Prospect Theory
Prospect Theory
One-Sentence Definition
People tend to be risk-averse when facing gains and risk-seeking when facing losses.
Core Concept
Kahneman and Tversky proposed that people’s risk preferences are not fixed—they become conservative when facing gains (certainty effect) and adventurous when facing losses (reflection effect). The value function is S-shaped.
What Problem Does It Solve
When information is incomplete, options are numerous, or risks are unclear, it helps pull your judgment from intuition back to structured analysis.
More specifically, Prospect Theory is suited for answering questions like: How can I better understand the current situation? How can I make more reasonable judgments and take action?
When to Use
- When problems become complex and intuitive judgment is no longer reliable.
- When the team has disagreements about next steps and needs a shared analytical framework.
- When you need to translate abstract judgments into concrete actions, checklists, or experiments.

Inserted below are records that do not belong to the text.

(* ===== verification/Transfer.v ===== *)
(** * A block on its way from one node to another

    Lemmas that connect the serving engine, the wire and the asking node: the
    messages of the engine can be sent, and the node keeps what it waits for. *)
From S2P Require Import Prelude Auth Wantlist Hex Proto Message Ledger ScoreLedger TaskMerger.
From S2P Require Import BlockstoreManager Engine EngineFacts EngineIndex EngineRun.
From S2P Require Import SessionInterest SessionManager Bitswap BitswapFacts Wire WireFacts Framing Network NetworkFacts.
Set Default Goal Selector "1".
Open Scope Z_scope.

Module Transfer.
Import Message Engine.

Section serving.
Context {CL : CidLib} {GO : GoRuntime} {BL : BlockLib}.
Context {B : Type} {BS : Blockstore B} {Q : Type} {PTQ : PeerTaskQueue Q} {SL : Type} {SLI : ScoreLedger SL}.
Implicit Types (e : Engine B Q SL).

Lemma wf_split_tasks tasks acc : wf acc.1.1 → wf (foldl split_task acc tasks).1.1.
Proof.
  intros Hm. apply (foldl_inv_simple (λ acc, wf acc.1.1)); [done|]. intros [[m ws] ts] t _ Hw.
  unfold split_task. cbn in Hw. repeat case_match; cbn; by try apply wf_AddBlockPresence.
Qed.

Lemma wf_buildMessage f p tasks pending e msg : buildMessage f p tasks pending e = Ok msg → wf msg.
Proof.
  unfold buildMessage. pose proof (wf_split_tasks tasks (SetPendingBytes (int32 pending) (newMsg false), [], ∅)) as Hs.
  destruct (foldl split_task _ tasks) as [[m ws] ts]. cbn in Hs.
  destruct (BSM.getBlocks f (bsm e) ws p) as [blks [err|]]; [done|]. intros [= <-].
  apply (foldl_inv_simple wf); [apply Hs, wf_SetPendingBytes, wf_newMsg|]. intros m' [c t] _ Hm.
  unfold add_fetched. case_match; [by apply wf_AddBlock|]. case_match; [by apply wf_AddBlockPresence|done].
Qed.

Lemma wf_nextEnvelope fuel faults ws e env : (nextEnvelope fuel faults ws e).2 = Some (Ok env) → wf (env_Message env).
Proof.
  revert faults ws e. induction fuel as [|fuel IH]; intros faults ws e; simpl; [done|].
  destruct (pop e) as [batch e1]. destruct (waitForTasks ws batch e1) as [[e2 ws'] r].
  destruct r as [[[[p tasks] pending]|err]|]; [|done..].
  destruct (buildMessage _ p tasks pending e2) as [msg|] eqn:Hb; [|done].
  destruct (Empty msg); simpl; [apply IH|]. intros [= <-]. by eapply wf_buildMessage.
Qed.

(** A store of content-addressed blocks: the cid of a block is the hash of its bytes. *)
Definition hashed (s : B) : Prop :=
  ∀ c b, bs_Get s c = Ok b → Prefix_Sum (Cid_Prefix c) (Block_RawData b) = Ok c.

(** The message of an envelope can be carried by the wire. *)
Lemma envelope_sendable `{!BlockstoreLaws B} `{MR : MsgReader} fuel faults ws e p (tasks : list Task) env :
  (nextEnvelope fuel faults ws e).2 = Some (Ok env) → env_Peer env = p →
  hashed (AuthedBlockstore.source (bsm e)) → (∀ t, t ∈ tasks → want_ok (Task_Topic t)) →
  (∀ t, t ∈ tasks → msg_reply (env_Message env) (Task_Topic t) = task_reply e p t) →
  (∀ w, w ∉ Task_Topic <$> tasks → msg_reply (env_Message env) w = RNothing) →
  wantlist (env_Message env) = ∅ → (∃ n, pendingBytes (env_Message env) = int32 n) →
  pb_Message_Size (ToProtoV1 (env_Message env)) ≤ MessageSizeMax →
  Framing.net_ok (env_Message env).
Proof.
  intros He Hp Hh Hok Hin Hout Hwl [n Hn] Hsize. set (m := env_Message env) in *.
  assert (∀ w, msg_reply m w ≠ RNothing → w ∈ Task_Topic <$> tasks) as Htop.
  { intros w Hw. destruct (decide (w ∈ Task_Topic <$> tasks)); [done|]. by destruct Hw, (Hout w). }
  assert (∀ w, w ∈ Task_Topic <$> tasks → want_ok w) as Hok'.
  { intros w (t & -> & Ht)%list_elem_of_fmap. by apply Hok. }
  assert (∀ w t, blockPresences m !! w = Some t → want_ok w ∧ (t = Presence_Have ∨ t = Presence_DontHave)) as Hpres.
  { intros w t Hw.
    destruct (blocks m !! w) as [b|] eqn:Eb; [by rewrite (wf_disjoint m (wf_nextEnvelope _ _ _ _ _ He) w b Eb) in Hw|].
    assert (msg_reply m w = RPresence t) as Er by (unfold msg_reply; by rewrite Eb, Hw).
    assert (w ∈ Task_Topic <$> tasks) as Hw' by (apply Htop; by rewrite Er). split; [by apply Hok'|].
    apply list_elem_of_fmap in Hw' as (t' & -> & Ht). rewrite (Hin t' Ht) in Er. unfold task_reply in Er.
    repeat case_match; simplify_eq; auto. }
  split.
  - by eapply wf_nextEnvelope.
  - split; rewrite ?Hwl; [by intros w x|intros w b Hb|intros w t Ht; by apply (Hpres w t)].
    assert (w ∈ Task_Topic <$> tasks) as Hw by (apply Htop; unfold msg_reply; by rewrite Hb).
    split; [by apply Hok'|]. pose proof (nextEnvelope_released _ _ _ _ _ _ _ He Hb) as Hg.
    apply AuthedBlockstore.Get_Ok_iff in Hg as (_ & Hg & _). pose proof (bs_Get_Cid _ _ _ Hg) as Ec.
    unfold AuthBlock_Cid. rewrite Ec. by apply Hh.
  - rewrite Hwl. by intros w x.
  - intros w t Ht. destruct (Hpres w t Ht) as [_ [-> | ->]]; by vm_compute.
  - rewrite Hn. apply int32_range.
  - done.
Qed.

(** The blocks of a message for wants with distinct cids have distinct cids. *)
Lemma NoDup_Blocks_Cid (m : impl) (L : list Want) :
  wf m → (∀ w b, blocks m !! w = Some b → w ∈ L) → NoDup (Want_Cid <$> L) → NoDup (AuthBlock_Cid <$> Blocks m).
Proof.
  intros Hm HL Hn. unfold Blocks. rewrite <- list_fmap_compose. apply NoDup_fmap_2_strong.
  - intros [w1 b1] [w2 b2] H1%elem_of_range H2%elem_of_range E. cbn in E.
    destruct (wf_blocks m Hm _ _ H1) as (E1 & F1 & _), (wf_blocks m Hm _ _ H2) as (E2 & F2 & _).
    unfold AuthBlock_wf in F1, F2. unfold AuthBlock_Want in E1, E2. rewrite E1 in F1. rewrite E2 in F2.
    assert (w1 = w2) as ->; [|congruence].
    apply HL, list_elem_of_lookup in H1 as [i Hi]. apply HL, list_elem_of_lookup in H2 as [j Hj].
    assert (i = j) as ->; [|congruence].
    eapply (NoDup_lookup _ i j (Want_Cid w1) Hn); rewrite list_lookup_fmap; [by rewrite Hi|rewrite Hj; cbn; congruence].
  - eapply NoDup_fmap_1, NoDup_range_keys.
Qed.

(** A block that is owed for a task is one for its want. *)
Lemma task_reply_block `{!BlockstoreLaws B} e p t b : task_reply e p t = RBlock b → AuthBlock_Want b = Task_Topic t ∧ AuthBlock_wf b.
Proof.
  unfold task_reply. destruct (td_HaveBlock _); [|done]. destruct (td_IsWantBlock _); [|done].
  destruct (AuthedBlockstore.Get _ _ _ _) as [blk|err] eqn:E; [|by destruct (td_SendDontHave _)]. intros [= <-].
  apply AuthedBlockstore.Get_Ok_iff in E as (_ & E & _). split; [|apply NewBlock_wf]. unfold AuthBlock_Want, NewBlock. cbn.
  rewrite (bs_Get_Cid _ _ _ E). by destruct (Task_Topic t).
Qed.
End serving.

Section carrying.
Context {CL : CidLib} {GO : GoRuntime} {BL : BlockLib} {CC : CidCast} {BP : BufferPool} {MR : MsgReader}.
Context {H : Type} {HO : Host H} {BLL : BlockLibLaws} {MRL : MsgReaderLaws}.
Import Framing Net NetFacts.

(** One message on a stream. *)
Lemma handle_one s p (m : Message.impl) (w : world H) :
  net_ok m → stats_ok w → receiver (bsnet w) = true →
  ∃ bytes w' m', ToNetV1 m = Some bytes ∧ handleNewStream s p bytes w = Some w' ∧ heard p [m'] None w w' ∧ msg_eq m' m.
Proof.
  intros Hm Hw Hr. destruct (handle_frames s p [m] w (List.Forall_cons _ _ _ Hm (List.Forall_nil _)) Hw) as (bs & Eb & Hrun).
  destruct (Hrun (S (length bs)) ltac:(lia)) as (w' & ms' & Eh & HH & H2).
  apply Forall2_cons_inv_r in H2 as (m' & ms0 & Hm' & H2 & ->). apply Forall2_nil_inv_r in H2 as ->.
  exists bs, (on_host (stream_Close s) w').1, m'. split.
  { cbn [frames] in Eb. destruct (ToNetV1 m); [|done]. cbn [mbind option_bind] in Eb. by rewrite app_nil_r in Eb. }
  unfold handleNewStream. rewrite Hr, Eh. split; [done|]. split; [|done].
  unfold on_host. by destruct (stream_Close s (host w')).
Qed.
End carrying.

Section asking.
Context {CL : CidLib} {GO : GoRuntime} {BL : BlockLib}.
Context {B : Type} {BS : Blockstore B} {BSL : BlockstoreLaws B}.
Context {Q : Type} {PTQ : PeerTaskQueue Q} {SL : Type} {SLI : ScoreLedger SL}.
Implicit Types (bs : Bitswap.Bitswap B Q SL).
Import Bitswap BitswapFacts.

(** A blockstore that accepts blocks. *)
Definition writable : Prop := ∀ bl (s : B), (bs_PutMany bl s).2 = None.

Lemma PutMany_writable W (x : AuthedBlockstore.AuthedBlockstore B) :
  writable → (AuthedBlockstore.PutMany W x).2 = None.
Proof.
  intros Hw. unfold AuthedBlockstore.PutMany, AuthedBlockstore.with_source.
  pose proof (Hw (AuthBlock_block <$> W) (AuthedBlockstore.source x)) as E. by destruct (bs_PutMany _ _).
Qed.

(** Blocks that a session waits for are published and stored. *)
Lemma ReceiveMessage_keeps f dr ds drop cerr p m bs bs' es b :
  closing bs = false → p ≠ "" → writable → NoDup (AuthBlock_Cid <$> Blocks m) → b ∈ Blocks m →
  SIM.wanted (SM.sessionInterestManager (sm bs)) (AuthBlock_Want b) →
  ReceiveMessage f dr ds drop cerr p m bs = Some (bs', es) →
  b ∈ published es ∧
  bs_Has (AuthedBlockstore.source (blockstore bs')) (AuthBlock_Cid b) = Ok true ∧
  bs_Get (AuthedBlockstore.source (blockstore bs')) (AuthBlock_Cid b) = Ok (AuthBlock_block b).
Proof.
  intros Hcl Hp Hw Hn Hb Hwant. unfold ReceiveMessage. set (bs0 := set_engine _ _).
  assert (0 <? len (Blocks m) = true) as El by (destruct (Blocks m); [by apply not_elem_of_nil in Hb|done]).
  rewrite El. set (bs1 := updateReceiveCounters _ bs0). cbn [orb].
  destruct (receiveBlocksFrom _ _ _ _ _ _ _ _ bs1) as [[[bs2 es2] err]|] eqn:E; [|done]. intros [= <- <-].
  pose proof (receiveBlocksFrom_spec _ _ _ _ _ _ _ _ bs1 _ _ _ Hcl E) as Hs. cbn zeta in Hs.
  set (W := kept p (Blocks m) bs1) in *.
  assert (W = filter (λ b, SIM.wanted (SM.sessionInterestManager (sm bs)) (AuthBlock_Want b)) (Blocks m)) as EW.
  { unfold W, kept. by rewrite bool_decide_true. }
  destruct (if 0 <? len W then _ else _) as [x perr] eqn:Ep.
  assert (perr = None) as ->.
  { destruct (0 <? len W); [|by simplify_eq]. pose proof (PutMany_writable W (blockstore bs1) Hw) as Hnone. by rewrite Ep in Hnone. }
  destruct Hs as (H1 & H2 & _). assert (b ∈ W) as HbW by (rewrite EW; by apply list_elem_of_filter).
  split; [by rewrite H1|]. assert (blockstore bs2 = x) as ->.
  { unfold blockstore. rewrite H2, EngineRun.ReceiveFrom_bsm. done. }
  apply (proj2 (kept_stored W (blockstore bs1) x Ep)); [|done]. rewrite EW.
  eapply sublist_NoDup; [apply Hn|]. apply fmap_sublist, sublist_filter.
Qed.
End asking.
End Transfer.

- When existing practices are losing effectiveness and the underlying logic needs re-examination.
When Not to Use
- The problem is simple, and direct execution is more important than analysis.
- Basic facts are lacking, and you are just spinning concepts.
- The model is used only to confirm existing conclusions rather than to help correct judgment.
Summary
Prospect Theory explains many irrational economic behaviors and is a cornerstone of behavioral economics.